From the records below, pull each line that has "Strings".

╭─ DATA FOR PROCESSING

Lemma matchPrefix_root_range (input : string) :
  matchPrefix provinceTrieRoot input = ""
  \/ matchPrefix provinceTrieRoot input ∈ cnMap.*2.
Proof.
  unfold matchPrefix.
  destruct (matchRunes_first_coded (Utf8.runes input) provinceTrieRoot)
    as [[H0 _]|[Hne (n & _ & Hc & _)]].
  - left. exact H0.
  - destruct (codeAt_root (take n (Utf8.runes input))) as [H|H].
    + exfalso. apply Hne. rewrite <- Hc. exact H.
    + right. rewrite <- Hc. exact H.
Qed.

Lemma detectProvinceCode_new (p s : string) :
  ProvinceCode (detectProvinceCode (newIPInfo p s)) =
  if seqb (Strings.TrimSpace p) "" then ""
  else matchPrefix provinceTrieRoot (Strings.ToLower (Strings.TrimSpace p)).
Proof.
  rewrite detectProvinceCode_code. simpl.
  destruct (seqb (Strings.TrimSpace p) ""); [reflexivity|].
  destruct (seqb (matchPrefix provinceTrieRoot
                    (Strings.ToLower (Strings.TrimSpace p))) "") eqn:E.
  - apply seqb_true in E. symmetry. exact E.
  - reflexivity.
Qed.

Lemma detectProvinceCode_new_range (p s : string) :
  ProvinceCode (detectProvinceCode (newIPInfo p s)) = ""
  \/ ProvinceCode (detectProvinceCode (newIPInfo p s)) ∈ cnMap.*2.
Proof.
  rewrite detectProvinceCode_new.
  destruct (seqb (Strings.TrimSpace p) ""); [left; reflexivity|].
  apply matchPrefix_root_range.
Qed.

(** Every name and every code of the table is detected as its code. *)
Lemma province_table_detected (kv : string * string) (s : string) :
  kv ∈ cnMap ->
  ProvinceCode (detectProvinceCode (newIPInfo kv.1 s)) = kv.2
  /\ ProvinceCode (detectProvinceCode (newIPInfo kv.2 s)) = kv.2.
Proof.
  intros Hkv. rewrite !detectProvinceCode_new.
  assert (Hall : Forall (fun kv : string * string =>
            (if seqb (Strings.TrimSpace kv.1) "" then ""
             else matchPrefix provinceTrieRoot
                    (Strings.ToLower (Strings.TrimSpace kv.1))) = kv.2
            /\ (if seqb (Strings.TrimSpace kv.2) "" then ""
                else matchPrefix provinceTrieRoot
                       (Strings.ToLower (Strings.TrimSpace kv.2))) = kv.2) cnMap).
  { apply (bool_decide_unpack _). vm_compute. reflexivity. }
  rewrite Forall_forall in Hall. apply Hall. exact Hkv.
Qed.

Lemma province_code_fixed (c s : string) :
  c = "" \/ c ∈ cnMap.*2 ->
  ProvinceCode (detectProvinceCode (newIPInfo c s)) = c.
Proof.
  intros [->|Hc].
  - rewrite detectProvinceCode_new. reflexivity.
  - apply list_elem_of_fmap in Hc as (kv & -> & Hkv).
    apply province_table_detected. exact Hkv.
Qed.

Lemma normalize_unfold (p s : string) :
  normalize p s =
  let pc := ProvinceCode (detectProvinceCode (newIPInfo p s)) in
  let ic := ISPCode (detectISPCode (newIPInfo p s)) in
  if seqb pc "" || seqb ic "" then "fallback" else pc +:+ "_" +:+ ic.
Proof.
  unfold normalize, ToTag.
  destruct (Standardize_codes (newIPInfo p s)) as [-> ->]. reflexivity.
Qed.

╰─

## REPLY
  if seqb (Strings.TrimSpace p) "" then ""
  else matchPrefix provinceTrieRoot (Strings.ToLower (Strings.TrimSpace p)).
  destruct (seqb (Strings.TrimSpace p) ""); [reflexivity|].
                    (Strings.ToLower (Strings.TrimSpace p))) "") eqn:E.
  destruct (seqb (Strings.TrimSpace p) ""); [left; reflexivity|].
            (if seqb (Strings.TrimSpace kv.1) "" then ""
                    (Strings.ToLower (Strings.TrimSpace kv.1))) = kv.2
            /\ (if seqb (Strings.TrimSpace kv.2) "" then ""
                       (Strings.ToLower (Strings.TrimSpace kv.2))) = kv.2) cnMap).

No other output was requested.